На станции в городке Херцберг вывели из вагона, построили в одну шеренгу перед толпой немецких баб и стариков. Они смотрели на хмурых, небритых, молчаливых русских солдат, переговаривались между собой, галдели, как на рынке, указывали то на одного, то на другого пленного, выводили из строя и вели к столу с чистой голубой клеенкой. Стоял он прямо на платформе, на жарком солнце, видимо, вынесли его из вокзального буфета. За ним сидели два офицера, оформляли документы. Помнится, один из них был молод, весел, болтлив, сверкал игривыми глазами на женщин, беспрерывно шутил, балагурил с ними, вызывал хохот, ответные шутки от особенно бойких женщин. Но некоторые обижались на него, говорили что-то сердито. Одна даже ударила его сумкой по голове, сбила фуражку.
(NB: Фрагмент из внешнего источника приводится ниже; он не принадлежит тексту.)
(* ===== verification/Greylist.v ===== *)
(** Greylisting ([checkGreylist] of src/pkg/smtp/session.go over the table of
    src/pkg/storage/greylist.go): what a client that retries sees. *)
From S2P Require Import Prelude GoLib Spf Cache Sql Schema World StoreUsers StoreMail Auth Blob Smtp.

(** The answer of the check: [None] lets the recipient through. *)
Definition passes (r : option reply) : bool := match r with None => true | Some _ => false end.
Definition greylisted : option reply := Some (SMTPError 451 "Greylisted, try again later").

Section greylist.
Context (be : Backend) (conn : Conn) (ip : net.IP) (from to : string).

Definition delay : Z := seconds (GreylistingDelay (be_cfg be)).

(** The row of the triple, if there is one. *)
Definition gl_row (w : World) : option GreylistRow := head (select (λ g, gl_key g = (net.String_ ip, from, to)) (greylist (w_db w))).

Definition attempt_row (first now : Z) (passed : Z) : GreylistRow := mkGreylistRow (net.String_ ip) from to first now passed.

Hypothesis (Hip : conn_ip conn = Some ip) (Hne : net.String_ ip ≠ "").

Lemma IsWhitelisted_run w :
  w_faults w = [] →
  IsWhitelisted (net.String_ ip) from to w = (Ok (match gl_row w with Some g => gl_passed g =? 1 | None => false end), w).
Proof.
  intros Hf. unfold IsWhitelisted, sbind. rewrite query_run by done. unfold gl_row.
  by destruct (select _ _).
Qed.

Lemma RecordAttempt_run w :
  w_faults w = [] → ∃ w',
    RecordAttempt (net.String_ ip) from to w = (Ok tt, w') ∧ w_faults w' = [] ∧ w_now w' = w_now w ∧
    gl_row w' = Some (match gl_row w with
                      | Some g => attempt_row (gl_first_seen g) (w_now w / second) (gl_passed g)
                      | None => attempt_row (w_now w / second) (w_now w / second) 0
                      end).
Proof.
  intros Hf. unfold RecordAttempt, sbind, time_now_unix. rewrite stmt_ok_run by done. unfold sql_upsert_greylist.
  destruct (decide (_ ∈ _)) as [Hin|Hout]; eexists; (split; [reflexivity|]); (split; [done|]); (split; [done|]);
    unfold gl_row; cbn -[select update_rows insert_row].
  - rewrite select_update by done. destruct (select _ (greylist (w_db w))) as [|g l] eqn:E.
    { exfalso. apply list_elem_of_fmap in Hin as (g & Hk & Hg).
      assert (g ∈ select (λ g, gl_key g = (net.String_ ip, from, to)) (greylist (w_db w))) as Hs by by apply elem_of_select.
      rewrite E in Hs. by apply elem_of_nil in Hs. }
    cbn. assert (g ∈ select (λ g, gl_key g = (net.String_ ip, from, to)) (greylist (w_db w))) as [Hk _]%elem_of_select by (rewrite E; left).
    unfold gl_key in Hk. injection Hk as -> -> ->. done.
  - rewrite select_insert. rewrite decide_True by done.
    destruct (select _ (greylist (w_db w))) as [|g l] eqn:E; [done|].
    assert (g ∈ select (λ g, gl_key g = (net.String_ ip, from, to)) (greylist (w_db w))) as [Hk Hg]%elem_of_select by (rewrite E; left).
    destruct Hout. rewrite <- Hk. by apply list_elem_of_fmap_2.
Qed.

Lemma first_seen_run w g :
  w_faults w = [] → gl_row w = Some g → query (sql_first_seen (net.String_ ip) from to) w = (Ok (gl_first_seen g), w).
Proof.
  intros Hf Hg. rewrite query_run by done. unfold sql_first_seen, gl_row in *.
  destruct (select _ _) as [|g' l]; [done|]. by injection Hg as ->.
Qed.

Lemma MarkPassed_run w first now p :
  w_faults w = [] → gl_row w = Some (attempt_row first now p) → ∃ w',
    MarkPassed (net.String_ ip) from to w = (Ok tt, w') ∧ w_faults w' = [] ∧ w_now w' = w_now w ∧
    gl_row w' = Some (attempt_row first now 1).
Proof.
  intros Hf Hg. unfold MarkPassed. rewrite stmt_ok_run by done. unfold sql_mark_passed.
  eexists. split; [reflexivity|]. split; [done|]. split; [done|]. unfold gl_row in *. cbn -[select update_rows].
  rewrite select_update by done.
  destruct (select _ _) as [|g' l]; [done|]. by injection Hg as ->.
Qed.

(** One attempt, when nothing fails. *)
Lemma checkGreylist_run w :
  w_faults w = [] →
  let now := w_now w / second in
  let out := checkGreylist be conn from to w in
  w_faults out.2 = [] ∧ w_now out.2 = w_now w ∧
  match gl_row w with
  | Some g =>
      if gl_passed g =? 1 then out = (None, w)
      else let ok := delay <=? now - gl_first_seen g in
           out.1 = (if ok then None else greylisted) ∧
           gl_row out.2 = Some (attempt_row (gl_first_seen g) now (if ok then 1 else gl_passed g))
  | None =>
      let ok := delay <=? 0 in
      out.1 = (if ok then None else greylisted) ∧ gl_row out.2 = Some (attempt_row now now (if ok then 1 else 0))
  end.
Proof using Hip Hne.
  intros Hf. destruct (checkGreylist be conn from to w) as [r w'] eqn:E. cbn [fst snd]. revert E.
  unfold checkGreylist. rewrite Hip. destruct (String.eqb_spec (net.String_ ip) ""); [done|].
  unfold sbind at 1. rewrite IsWhitelisted_run by done.
  destruct (RecordAttempt_run w Hf) as (w1 & E1 & Hf1 & Hn1 & Hg1).
  assert (∀ g, gl_row w1 = Some g → (let! r := RecordAttempt (net.String_ ip) from to in
      match r with
      | Ok _ => let! r0 := query (sql_first_seen (net.String_ ip) from to) in
          match r0 with
          | Ok firstSeen => let! now := time_now_unix in
              if now - firstSeen <? seconds (GreylistingDelay (be_cfg be)) then sret greylisted
              else let! _ := MarkPassed (net.String_ ip) from to in sret None
          | Err _ => sret None
          end
      | Err _ => sret None
      end) w = (r, w') →
      let ok := delay <=? w_now w / second - gl_first_seen g in
      w_faults w' = [] ∧ w_now w' = w_now w ∧ r = (if ok then None else greylisted) ∧
      (∀ first now p, g = attempt_row first now p → gl_row w' = Some (attempt_row first now (if ok then 1 else p)))) as Hmain.
  { intros g Hg. unfold sbind at 1. rewrite E1. unfold sbind at 1. rewrite (first_seen_run w1 g) by done.
    unfold sbind at 1, time_now_unix. rewrite Hn1. fold delay.
    rewrite Z.ltb_antisym. destruct (delay <=? _); cbn [negb].
    - destruct (MarkPassed_run w1 (gl_first_seen g) (gl_last_seen g) (gl_passed g) Hf1) as (w2 & E2 & Hf2 & Hn2 & Hg2);
        [|unfold sbind; rewrite E2; intros [= <- <-]; split_and!; [done|by rewrite Hn2|done|by intros ??? ->]].
      rewrite Hg1 in Hg. destruct (gl_row w); injection Hg as <-; by rewrite Hg1.
    - intros [= <- <-]. split_and!; [done..|]. by intros ??? ->. }
  unfold delay in *. destruct (gl_row w) as [g|].
  - destruct (gl_passed g =? 1); [by intros [= <- <-]|]. intros E. destruct (Hmain _ Hg1 E) as (H1 & H2 & H3 & H4).
    split_and!; [done..|]. by apply H4.
  - intros E. destruct (Hmain _ Hg1 E) as (H1 & H2 & H3 & H4). cbn [attempt_row gl_first_seen] in *. rewrite Z.sub_diag in *.
    split_and!; [done..|]. by apply H4.
Qed.
End greylist.

(** Greylisting: when nothing fails, the first attempt of a triple of client,
    sender and recipient is refused with 451; a retry [d] nanoseconds later is let
    through exactly when the configured delay (in seconds) has passed since the
    first attempt; and once it was let through, every later attempt is. *)
Theorem greylist_retry (be : Backend) (conn : Conn) (ip : net.IP) (from to : string) (w : World) (d d' : Z) :
  conn_ip conn = Some ip → net.String_ ip ≠ "" → w_faults w = [] → gl_row ip from to w = None → 0 < delay be →
  let check := checkGreylist be conn from to in
  let w1 := (check w).2 in
  let w2 := set_now (w_now w + d) w1 in
  let w3 := set_now (w_now w + d') (check w2).2 in
  (check w).1 = greylisted ∧
  ((check w2).1 = None ↔ delay be ≤ (w_now w + d) / second - w_now w / second) ∧
  ((check w2).1 = None ∨ (check w2).1 = greylisted) ∧
  ((check w2).1 = None → check w3 = (None, w3)).
Proof.
  intros Hip Hne Hf Hn Hd. cbn zeta.
  destruct (checkGreylist_run be conn ip from to Hip Hne w Hf) as (F1 & N1 & H1). rewrite Hn in H1.
  destruct (Z.leb_spec (delay be) 0); [lia|]. destruct H1 as [R1 G1].
  set (w1 := (checkGreylist be conn from to w).2) in *. set (w2 := set_now (w_now w + d) w1).
  destruct (checkGreylist_run be conn ip from to Hip Hne w2 F1) as (F2 & N2 & H2).
  change (gl_row ip from to w2) with (gl_row ip from to w1) in H2. rewrite G1 in H2. cbn [attempt_row gl_passed gl_first_seen] in H2.
  change (0 =? 1) with false in H2. cbv iota zeta in H2. change (w_now w2) with (w_now w + d) in H2.
  destruct H2 as [R2 G2]. rewrite R2.
  destruct (Z.leb_spec (delay be) ((w_now w + d) / second - w_now w / second)).
  - split_and!; [done|split; [intros _; lia|done]|by left|]. intros _.
    set (w3 := set_now _ _). destruct (checkGreylist_run be conn ip from to Hip Hne w3 F2) as (_ & _ & H3).
    change (gl_row ip from to w3) with (gl_row ip from to (checkGreylist be conn from to w2).2) in H3.
    rewrite G2 in H3. exact H3.
  - split_and!; [done|split; [done|lia]|by right|done].
Qed.

Lemma greylist_retry_witness :
  let check := checkGreylist demo_backend demo_conn "a@b.org" "u@example.com" in
  let w1 := (check demo_world).2 in
  (check demo_world).1 = greylisted ∧
  (check (set_now (w_now demo_world + 299 * second) w1)).1 = greylisted ∧
  (check (set_now (w_now demo_world + 300 * second) w1)).1 = None.
Proof.
  intros check w1.
  assert (∀ d, ((check (set_now (w_now demo_world + d) w1)).1 = None ↔ delay demo_backend ≤ (w_now demo_world + d) / second - w_now demo_world / second)) as H.
  { intros d. eapply (greylist_retry demo_backend demo_conn [192; 0; 2; 1] "a@b.org" "u@example.com" demo_world d d); done. }
  split; [vm_compute; reflexivity|]. split; [vm_compute; reflexivity|]. apply H. vm_compute. discriminate.
Defined.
Офицер ничуть не обиделся, снова что-то сказал, смеясь, и полез под стол за фуражкой, сказал, видимо, что-то крайне сальное, такое, что заржал весь перрон, засмеялись даже те, кто не расслышал слов веселого офицера. Пленные тоже повеселели, кое-кто улыбаться стал. Только второй офицер, серьезный, важный, полноватый, не улыбнулся, буркнул что-то сердито своему жизнерадостному напарнику. Это толстяк все время потел на жаре, часто вытирал платком лоб. Но все-таки очередь с выбранными мужиками к бодрому болтуну была больше.